Еще одна разновидность дурака – чудак; это не глупый человек и не прикидывающийся таковым, а человек со странностями. Странность – это не недостаток ума, а его своеобразное преломление, нелогичность поступков и действий в некоторых ситуациях. Если дураком можно прикинуться, то чудаком можно только быть. Проанализируем специфический оценочный концепт «чудак», представленный в русской концептосфере: «Чудак – странный, чудной человек»[98].

Как утверждает филолог Н. А. Купина, у А. С. Пушкина «странное» не характеризует русскую действительность как аномальную, «лирический мир А.С. Пушкина чужд тривиальностей[99]. Поэт избегает прямых номинаций странного, развивая и углубляя модальные обертоны. Используя модальное отношение для характеристики принятого нормативного положения вещей, Пушкин, в частности, трактует норму как право на индивидуальность. В частности, в тексте романа «Евгений Онегин» 8 раз употребляется слово чудак.
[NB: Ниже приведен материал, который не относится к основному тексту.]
(** * nqdc data extraction: corpus traversal, record assembly, table writing

    A shallow embedding of [nqdc/_data_extraction.py] and [nqdc/_text.py].

    - Paths are lists of components, the file system is an association list
      from path to node whose order is the order in which the operating
      system enumerates entries.
    - Effects (file system, open file handles, the log and the other actions
      a run performs) are threaded through a state-and-exception monad [M].
    - A Python generator is embedded as a traversal that receives the body of
      the consuming [for] loop as [yield], together with the locals that the
      loop carries: the body runs at the point where the generator yields.
      An exception of the body abandons the generator, which is closed as
      the exception unwinds the loop: a [finally] clause around the [yield]
      runs then, and nothing after it.
    - The modules [_utils], [_writers], [_coordinates] and [_metadata] are
      not part of this development; what is used of them is described where
      it is defined. The file system that is modelled has directories and
      files only, and no operation fails for lack of permission. *)

From Stdlib Require Import Strings.Ascii.
From stdpp Require Import gmap strings list sorting.

Open Scope string_scope.
Open Scope list_scope.

#[local] Set Warnings "-clear-no-such-hyp".

(** ** Paths (pathlib.PurePosixPath) *)

Module Path.

(** The components of a path, outermost first. *)
Definition t := list string.

(** [Path.name]: the final component, or the empty string. *)
Definition name (p : t) : string := default "" (last p).

(** [Path.parent]. *)
Definition parent (p : t) : t := removelast p.

(** [Path.joinpath] with one component. *)
Definition joinpath (p : t) (child : string) : t := p ++ [child].

(** Paths compare as the lists of their components, and components
    compare as strings, code point by code point. *)
Fixpoint leb (p q : t) : bool :=
  match p, q with
  | [], _ => true
  | _ :: _, [] => false
  | a :: p', b :: q' =>
      if decide (a = b) then leb p' q' else bool_decide (String.le a b)
  end.

Definition le (p q : t) : Prop := leb p q = true.

#[global] Instance le_dec : RelDecision le.
Proof. intros p q. unfold le. apply _. Defined.

End Path.

(** Python's [sorted] on a list of paths. *)
Definition sorted (l : list Path.t) : list Path.t := merge_sort Path.le l.

(** ** Data *)

(** A scalar of an extracted field: [None], a [str] or an [int]. *)
Inductive value :=
| VNone
| VStr (s : string)
| VInt (n : Z).

(** One row of a table: field name to value. *)
Abbreviation row := (gmap string value).

(** What an extractor returns: a mapping of fields (metadata, text) or a
    data frame of rows (coordinates). *)
Inductive extracted :=
| Fields (d : row)
| Table (rows : list row).

(** The Article Record: extractor name to extractor output. *)
Abbreviation ArticleRecord := (gmap string extracted).

(** An XML element with its tag, its text ([None] when it has none) and its
    children; a parsed document is its root element. *)
#[local] Unset Elimination Schemes.
Inductive Element :=
| Elem (tag : string) (text : option string) (children : list Element).
#[local] Set Elimination Schemes.

Definition tag (e : Element) : string := let 'Elem t _ _ := e in t.
Definition text (e : Element) : option string := let 'Elem _ x _ := e in x.
Definition children (e : Element) : list Element := let 'Elem _ _ c := e in c.

(** [ElementTree.find] with a bare tag name: the first child of the root
    that carries the tag. *)
Definition find (tree : Element) (name : string) : option Element :=
  snd <$> list_find (λ e, tag e = name) (children tree).

(** A JSON object whose members are integers. *)
Inductive json :=
| JObject (members : list (string * Z)).

(** ** File system *)

Inductive file_data :=
| XmlText (s : string)
| CsvTable (header : list string) (rows : list row)
| JsonText (j : json).

Inductive node :=
| NDir
| NFile (d : file_data).

(** Entries in the order in which the operating system enumerates them. *)
Definition FS := list (Path.t * node).

Fixpoint fs_lookup (fs : FS) (p : Path.t) : option node :=
  match fs with
  | [] => None
  | (q, n) :: fs' => if decide (q = p) then Some n else fs_lookup fs' p
  end.

(** Create or replace the entry at [p]; a new entry comes last. *)
Fixpoint fs_write (p : Path.t) (n : node) (fs : FS) : FS :=
  match fs with
  | [] => [(p, n)]
  | (q, m) :: fs' =>
      if decide (q = p) then (p, n) :: fs' else (q, m) :: fs_write p n fs'
  end.

Definition fs_is_dir (fs : FS) (p : Path.t) : bool :=
  match fs_lookup fs p with Some NDir => true | _ => false end.

(** [p] is an entry of directory [d]. *)
Definition is_child_of (d p : Path.t) : Prop := p ≠ [] ∧ Path.parent p = d.

#[global] Instance is_child_of_dec d p : Decision (is_child_of d p).
Proof. unfold is_child_of. apply _. Defined.

(** [Path.glob] with a pattern of one component: the entries of directory
    [d] whose name matches, in enumeration order. *)
Definition glob (fs : FS) (d : Path.t) (pattern : string → bool) : list Path.t :=
  if fs_is_dir fs d
  then filter (λ p, is_child_of d p ∧ pattern (Path.name p) = true) fs.*1
  else [].

(** The pattern ["*"]. *)
Definition pat_any (name : string) : bool := true.

Definition string_suffix (s1 s2 : string) : bool :=
  String.prefix (String.rev s1) (String.rev s2).

(** The pattern ["pmcid_*.xml"]. *)
Definition pat_pmcid_xml (name : string) : bool :=
  String.prefix "pmcid_" name && string_suffix ".xml" name
  && bool_decide (10 ≤ String.length name)%nat.

(** ** Effects *)

Inductive exn :=
| FileNotFoundError (p : Path.t)
| FileExistsError (p : Path.t)
| NotADirectoryError (p : Path.t)
| OSError (p : Path.t)
| ValueError
| TypeError
| AttributeError
| KeyError (k : string)
| ExtractorError (extractor : string).

Inductive result (A : Type) :=
| Ok (a : A)
| Raise (e : exn).
Arguments Ok {A} a.
Arguments Raise {A} e.

Inductive log_message :=
| FailedToParse (article_file : Path.t)
| Processed (subdir : string) (n_articles n_failures : nat)
| FailedToTransform
| Extracting (articles_dir output_dir : Path.t)
| DoneExtracting (output_dir : Path.t).

(** What a run does that can be observed from outside, in order. *)
Inductive event :=
| LogInfo (m : log_message)
| LogException (m : log_message)
| EvMkdir (p : Path.t)
| EvOpen (writer : string)
| EvWrite (writer : string) (all_data : ArticleRecord)
| EvWriteRaised (writer : string) (all_data : ArticleRecord)
| EvClose (writer : string)
| EvWriteText (p : Path.t) (j : json).

(** An open output file: the number of appends so far and the rows that
    are buffered. *)
Record handle := Handle { h_appends : nat; h_buffer : list row }.

Record World := MkWorld {
  w_fs : FS;
  w_open : gmap Path.t handle;
  w_trace : list event
}.

Definition M (A : Type) : Type := World → result A * World.

#[global] Instance M_ret : MRet M := λ A a w, (Ok a, w).

#[global] Instance M_bind : MBind M := λ A B k m w,
  match m w with
  | (Ok a, w') => k a w'
  | (Raise e, w') => (Raise e, w')
  end.

#[global] Instance M_fmap : FMap M := λ A B f m, a ← m; mret (f a).

Definition raise {A} (e : exn) : M A := λ w, (Raise e, w).

(** [try: body finally: cleanup]. The cleanup runs whether the body returns
    or raises; it sees what the body returned, if it did, and the exception
    of the body passes through once the cleanup has run. *)
Definition try_finally {A} (body : M A) (cleanup : option A → M unit) : M A := λ w,
  let '(r, w') := body w in
  let '(c, w'') := cleanup (match r with Ok a => Some a | Raise _ => None end) w' in
  match c with
  | Ok _ => (r, w'')
  | Raise e => (Raise e, w'')
  end.

Definition get_fs : M FS := λ w, (Ok (w_fs w), w).

Definition set_fs (fs : FS) : M unit := λ w,
  (Ok (), MkWorld fs (w_open w) (w_trace w)).

Definition get_open : M (gmap Path.t handle) := λ w, (Ok (w_open w), w).

Definition set_open (o : gmap Path.t handle) : M unit := λ w,
  (Ok (), MkWorld (w_fs w) o (w_trace w)).

Definition add_event (ev : event) (w : World) : World :=
  MkWorld (w_fs w) (w_open w) (w_trace w ++ [ev]).

Definition emit (ev : event) : M unit := λ w, (Ok (), add_event ev w).

Definition log_info (m : log_message) : M unit := emit (LogInfo m).
Definition log_exception (m : log_message) : M unit := emit (LogException m).

(** ** Collaborators that are not part of the traversal core *)

(** The XML parser, the stylesheet and the two extractors whose rules are
    kept outside this development, and the points at which the output
    files fail. *)
Record Env := {
  (** [etree.parse] on the content of a file; [None] when it raises. *)
  etree_parse : string → option Element;
  (** Applying the stylesheet [text_extraction.xsl]; [None] when it raises. *)
  text_stylesheet : Element → option Element;
  coordinate_fields : list string;
  coordinate_extract : Element → result extracted;
  metadata_fields : list string;
  metadata_extract : Element → result extracted;
  (** Opening the output file of this writer fails. *)
  open_fails : string → bool;
  (** The append of this record fails, given the writer and the number of
      its earlier appends. *)
  write_fails : string → nat → ArticleRecord → bool
}.

(** Modelled from the spec: [_utils.assert_exists], which is not among the
    sources; it fails when the path does not exist and has no other
    effect. *)
Definition assert_exists (p : Path.t) : M unit :=
  fs ← get_fs;
  match fs_lookup fs p with
  | Some _ => mret ()
  | None => raise (FileNotFoundError p)
  end.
Чудак – прямой носитель странного, анормального, и смотрит на него Пушкин прежде всего глазами света: “Мелькают профили голов / И дам, и модных чудаков”. Нормативно-социальная оценка охватывает то, что бросается в глаза – внешность, манеру поведения. «Оценочное слово чудак используется как ярлык: чудака отличает эпатирующее поведение, он “надевает” на себя маску странного и притягивает взгляды своей необычностью.
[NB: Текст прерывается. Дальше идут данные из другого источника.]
Ltac json_fields :=
  repeat (apply Forall_cons; split); try apply Forall_nil; simpl; try done.

Lemma JSON_jsTime t : jsTime t ≠ JSUndefined ∧ JSON_parse_stringify (jsTime t) = jsTime t.
Proof. by destruct t. Qed.

Lemma JSON_fmap {A} (f : A → JSValue) (l : list A) :
  (∀ x, f x ≠ JSUndefined ∧ JSON_parse_stringify (f x) = f x) →
  JSON_parse_stringify (JSArray (f <$> l)) = JSArray (f <$> l).
Proof.
  intros H. apply (JSON_array id). apply Forall_fmap, Forall_forall. intros x _. apply H.
Qed.

Lemma JSON_jsPoint p : jsPoint p ≠ JSUndefined ∧ JSON_parse_stringify (jsPoint p) = jsPoint p.
Proof. done. Qed.

Lemma JSON_jsKeyframeEvent e :
  jsKeyframeEvent e ≠ JSUndefined ∧ JSON_parse_stringify (jsKeyframeEvent e) = jsKeyframeEvent e.
Proof.
  split; [done|]. apply JSON_object. json_fields. apply JSON_jsTime.
Qed.

Lemma JSON_jsSlotData sd :
  jsSlotData sd ≠ JSUndefined ∧ JSON_parse_stringify (jsSlotData sd) = jsSlotData sd.
Proof.
  split; [done|]. apply JSON_object. json_fields.
  - split; [done|]. apply JSON_fmap, JSON_jsPoint.
  - split; [done|]. apply JSON_fmap, JSON_jsPoint.
  - split; [done|]. apply JSON_fmap, JSON_jsKeyframeEvent.
Qed.

Lemma JSON_jsControlData cd :
  jsControlData cd ≠ JSUndefined ∧ JSON_parse_stringify (jsControlData cd) = jsControlData cd.
Proof.
  split; [done|]. apply JSON_object. apply Forall_fmap, Forall_forall. intros slot _.
  apply JSON_jsSlotData.
Qed.

Lemma JSON_jsSession x :
  jsSession x ≠ JSUndefined ∧ JSON_parse_stringify (jsSession x) = jsSession x.
Proof.
  split; [done|]. apply JSON_object. json_fields. apply JSON_jsControlData.
Qed.

Lemma JSON_jsSavedVideo v :
  jsSavedVideo v ≠ JSUndefined ∧ JSON_parse_stringify (jsSavedVideo v) = jsSavedVideo v.
Proof.
  split; [done|]. apply JSON_object. json_fields. split; [done|]. apply JSON_fmap, JSON_jsTime.
Qed.

Lemma JSON_jsComposition c :
  jsComposition c ≠ JSUndefined ∧ JSON_parse_stringify (jsComposition c) = jsComposition c.
Proof.
  split; [done|]. apply JSON_object. unfold jsOptional.
  destruct (importedAt c), (originalName c), (compositionHash c); simpl; json_fields;
    try (by destruct (artId c));
    (split; [done|]); (apply JSON_fmap, JSON_jsSavedVideo || apply JSON_fmap, JSON_jsSession).
Qed.

Lemma JSON_jsExportData e :
  JSON_parse_stringify (Gallery.jsExportData e) = Gallery.jsExportData e.
Proof. apply JSON_object. json_fields. apply JSON_jsComposition. Qed.

(** *** Reading back what was written *)

Lemma integerOf_jsInteger z : integerOf (jsInteger z) = Some z.
Proof. done. Qed.

Lemma timeOf_jsTime t : timeOf (jsTime t) = Some t.
Proof. by destruct t. Qed.

Lemma pointOf_jsPoint p : pointOf (jsPoint p) = Some p.
Proof. by destruct p. Qed.

Lemma keyframeEventOf_jsKeyframeEvent e : keyframeEventOf (jsKeyframeEvent e) = Some e.
Proof.
  destruct e as [ts idx t a]. unfold keyframeEventOf, jsKeyframeEvent. simpl.
  rewrite timeOf_jsTime. simpl. destruct a; simpl; by rewrite Nat2Z.id.
Qed.

Lemma slotDataOf_jsSlotData sd : slotDataOf (jsSlotData sd) = Some sd.
Proof.
  destruct sd as [vol opc tss]. unfold slotDataOf, jsSlotData. simpl.
  rewrite !(mapM_fmap_Some _ _ _ pointOf_jsPoint). simpl.
  by rewrite (mapM_fmap_Some _ _ _ keyframeEventOf_jsKeyframeEvent).
Qed.

Lemma elem_of_Object_keys {A} (o : gmap nat A) (slot : nat) :
  slot ∈ Object_keys o ↔ is_Some (o !! slot).
Proof.
  unfold Object_keys. rewrite merge_sort_Permutation, list_elem_of_fmap. split.
  - intros ([k x] & -> & Hin). apply elem_of_map_to_list in Hin. by exists x.
  - intros [x Hx]. exists (slot, x). split; [done|]. by apply elem_of_map_to_list.
Qed.

Lemma NoDup_Object_keys {A} (o : gmap nat A) : NoDup (Object_keys o).
Proof. unfold Object_keys. rewrite merge_sort_Permutation. apply NoDup_fst_map_to_list. Qed.

Lemma list_to_map_Object_keys (cd : gmap nat SlotData) :
  list_to_map ((λ slot, (slot, default emptySlotData (cd !! slot))) <$> Object_keys cd)
  =@{gmap nat SlotData} cd.
Proof.
  set (g := λ slot : nat, (slot, default emptySlotData (cd !! slot))).
  assert ((g <$> Object_keys cd).*1 = Object_keys cd) as Hfst.
  { rewrite <- list_fmap_compose. apply list_fmap_id. }
  apply map_eq. intros i. destruct (cd !! i) as [x|] eqn:E.
  - apply elem_of_list_to_map_1.
    + rewrite Hfst. apply NoDup_Object_keys.
    + apply list_elem_of_fmap. exists i. split.
      * unfold g. by rewrite E.
      * apply elem_of_Object_keys. by exists x.
  - apply not_elem_of_list_to_map_1. rewrite Hfst, elem_of_Object_keys, E.
    by intros [? ?].
Qed.

Lemma controlDataOf_jsControlData cd : controlDataOf (jsControlData cd) = Some cd.
Proof.
  unfold controlDataOf, jsControlData.
  rewrite <- (list_to_map_Object_keys cd) at 2.
  set (g := λ slot : nat, (slot, default emptySlotData (cd !! slot))).
  assert (mapM (λ kv : string * JSValue,
                  slot ← parseInt kv.1; sd ← slotDataOf kv.2; Some (Z.to_nat slot, sd))
               ((λ slot, (pretty slot, jsSlotData (default emptySlotData (cd !! slot))))
                <$> Object_keys cd)
          = Some (g <$> Object_keys cd)) as ->; [|done].
  apply mapM_Some. apply Forall2_fmap. apply Forall_Forall2_diag, Forall_forall.
  intros slot _. simpl. rewrite parseInt_pretty. simpl. rewrite slotDataOf_jsSlotData. simpl.
  unfold g. by rewrite Nat2Z.id.
Qed.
Онегин как объект модального отношения странного характеризуется словосочетанием опаснейший чудак, передающим негативную оценку (в сочетании с агрессивностью), пронизывающую оппозицию Онегин – все. Онегин, разумеется, не такой, как все. В то же время для Татьяны Онегин – пасмурный чудак, чудак печальный и опасный, не лишенный романтического обаяния, одинокий, непонятый, совершивший непоправимое. Попутное замечание автора “я сердечно люблю героя моего” говорит о том, что чудаковатое поведение, с точки зрения Пушкина, не повод для того, чтобы отвергнуть человека. Выражения прослыть чудаком, корчить чудака передают идею масочности. Маска – это еще не лицо. В словах “мой неисправленный чудак” скрыта снисходительность к чудачествам. Способность на сумасбродство противостоит посредственности. Притяжательное местоимение “мой” создает тональность доверительности и понимания. Чудак – “человек, способный на неожиданные поступки, разрушающий стереотипы поведения, верный себе без оглядки на мнение света”. Таковы грани чудачества как варианта странного. Странность встает в один ряд с мечтательностью и холодной аналитичностью»[100]. Далее исследователь приходит к выводу, что «такое соединение несоединимого можно расценить как одобряемое А. С. Пушкиным выражение национального в характере героя: “Мне нравились его черты, / Мечтам невольная преданность, / Неподражательная странность / И резкий охлажденный ум”. “Странное” с точки зрения автора становится синонимом неординарного. Странность, непохожесть, способность оставаться верным себе, даже совершая непредсказуемые поступки, наконец, неординарность – знаки любимых героев А. С. Пушкина. Странное утверждается А. С. Пушкиным как право на индивидуальность и отрицается как максималистское аксиологическое средство. А. С. Пушкин не приписывает странное всему русскому; для него не характерна реакция недоумения и отталкивания при восприятии странного»[101].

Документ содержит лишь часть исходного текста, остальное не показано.